The supply constraint study for Ghana has focused on non-traditional exporting firms in the garment and furniture exporting sub-sector as well as in Ghana’s traditional exports of cocoa, minerals and timber. In the latter group of exports, macroeconomic factors such as real exchange rate and the level and growth of Ghana’s trading partners’ income are found to be important determinants of export growth. These exports are also found to be adversely affected by a combination of expansionary macroeconomic policies and restrictive trade policies. Similarly, constraints imposed by institutional and regulatory rules are estimated to impose costs equivalent to 4 to 20% of the fob value of exports in Ghana. In the non-traditional export sector, in addition to non-conducive macroeconomic environment, competition both from foreign and domestic firms, insufficient demand, high cost of inputs or uncertain sources of supply, poor quality of inputs, as well as high taxes and interest charges (finance), in their order of importance, are found to be the major constraints to export supply. These supply side constraints are also found to be important both for exporting and non-exporting firms in Ghana including the garment and furniture exporting firms chosen for the study (Akouoni et al., 2009).

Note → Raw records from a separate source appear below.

(* ===== verification/Server.v ===== *)
(** * Listeners (split.c, conn_pool.c)

    One server thread per tenant: it registers a listener in the tree of
    listeners, with an empty tree of pending connections per core, opens the
    listening socket and the raw socket for the probes, and hands every
    accepted connection to the thread pool. *)

From stdpp Require Import base list gmap sets.
From Stdlib Require Import ZArith Lia.
From S2P Require Import Prelude RbTree Keys DataTree World Qp Relay Hooks.

Definition BACKLOG : Z := 128.
Definition INADDR_ANY : Z := 0.

Section server.
Context `{Env} `{RbLib Z}.

(** conn_pool.c: the raw socket the probes are sent on. *)
Definition craete_prec_conn_probe (mark : Z) : wproc ptr :=
  '(rc, sock) ← sock_create_kern;
  if negb (rc =? 0) then mret PNull
  else
    rc ← kernel_setsockopt sock O_SO_MARK mark;
    if rc <? 0 then mret PNull
    else
      rc ← kernel_setsockopt sock O_IP_HDRINCL mark;
      if negb (rc =? 0) then mret PNull
      else mret sock.

Definition add_listner (a : Z) : wproc unit :=
  w ← kget;
  kmodify (set_listner_root (add_rb_listner (listner_key w) (listner_root w) a).2).

Definition register_server_sock (tid : Z) (sock : ptr) : wproc ptr :=
  w ← kget;
  o ← slab_alloc;
  match o with
  | None => mret PNull
  | Some a =>
      kmodify (upd_listners <[a := garbage_listner (tick w)]>) ;;
      rc ← kernel_call C_alloc;
      if rc =? 0 then kmodify (upd_listners (delete a)) ;; mret PNull
      else
        rc ← kernel_call C_alloc;
        if rc =? 0 then kmodify (upd_listners (delete a)) ;; mret PNull
        else
          kforeach possible_cpus (λ cpu, kmodify (upd_roots <[(a, cpu) := Leaf]>)) ;;
          l ← load_listner (PObj a);
          store_listner (PObj a) (MkListner (s32 tid) (l_port l) (l_status l) sock (l_raw l)) ;;
          add_listner a ;;
          mret (PObj a)
  end.

(** [rb_erase] on a node that is not in the tree corrupts it. *)
Definition erase_listner (a : Z) : wproc unit :=
  w ← kget;
  if decide (a ∈ inorder (listner_root w)) then kmodify (set_listner_root (rb_erase a (listner_root w)))
  else oops ListCorrupt.

Definition remove_listner_server (pos : ptr) : wproc unit :=
  l ← load_listner pos;
  (if decide (l_sock l = PNull) then mret tt else kernel_sock_shutdown (l_sock l)) ;;
  match pos with
  | PObj a => erase_listner a ;; kmodify (upd_listners (delete a))
  | _ => oops NullDeref
  end.

Fixpoint postorder {A} (t : tree A) : list A :=
  match t with
  | Leaf => []
  | Node l x r => postorder l ++ postorder r ++ [x]
  end.

Definition set_status (server : ptr) (st : Z) : wproc unit :=
  l ← load_listner server;
  store_listner server (MkListner (l_key l) (l_port l) st (l_sock l) (l_raw l)).

(** The labels [error] and [out] of [split_server]. *)
Definition server_out (sock : ptr) (rc : Z) : wproc (option Z) :=
  (if decide (sock = PNull) then mret tt else sock_release sock) ;; mret (Some rc).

The Ghanaian and Kenyan studies have also shown that government could play a positive role in exporting by creating the skilled labor necessary for exporting firms and by improving the general enabling environment for exporting. In Ghana employable manpower was lacking at all levels of the garment exporting industry a decade ago. This included managers, supervisors, technicians and machinists. Ghana’s government attempted to address this through setting up basic skills training centers with the help of expatriate staff. Almost 80% of firms interviewed in Ghana’s study were of the view that the quality of workers on the market had improved and they are happy with it. They also noted the problem of a large turnover of labor in the garment industry that necessitates having a pool of skilled workers that firms can hire from.

Within the export sector, the results of the Ghanaian survey indicate that a high proportion of garment firms (i.e. 70.4%) and about 50% of furniture firms indicated that they had adequate access to technology. This is a direct result of efforts that have been put in place in Ghana under the government’s program of special ‘Initiative on Garments and Textiles’. This is aimed at providing support towards the acquisition of appropriate technology aimed at helping local garment manufacturers to take advantage of the enormous opportunities offered under the African Growth and Opportunity Act (AGOA) (Akouoni et al., 2009). Similarly, the Kenyan government helped the growth of its non-traditional export sector (horticulture) through the Horticultural Crops Development Authority’s (HCDA). HCDA aims to promote and develop production and marketing of horticultural potential exporters. It oversees the signing and implementation of contract between farmers and exporters and has therefore played an important role in the marketing and export of horticultural produce from small holder farmers — hence the unprecedented growth of this export sector in Kenya (Onjala and Otieno, 2009). Similar initiative for horticulture development has also been done by Ethiopia that saw significant growth during the initial years. The lesson from the Ghanaian and Kenyan studies is that the skill supply by the government was central to deal with supply side constraints of exporting firms (Akouoni et al., 2009; Onjala and Otieno, 2009).

In Ethiopia’s and Kenya’s export supply studies both traditional (coffee, tea, livestock and livestock products) and non-traditional exports (horticulture, including cut flowers) are investigated. The result shows that at the macro level, the demand for African exports (depicted by the level and growth of the income of Ethiopia’s and Kenya’s trading partners), appropriate real exchange rate and domestic capacity are found to be important in determining both traditional and non-traditional exports. For non-traditional exports, the evidence at firm level indicate that poor road network, high cost of electricity (in Kenya) and high cost of imported inputs such as fertilizer and pesticides (both in Kenya and Ethiopia) are found as major constraints of export supply. In the traditional exports of both countries, low quality of inputs such as hides and skins, competition from other exporters, access to finance as well as the power of middle men/brokers are found to be important constraints on the supply of exports (Geda et al., 2009; Onjala and Otieno, 2009).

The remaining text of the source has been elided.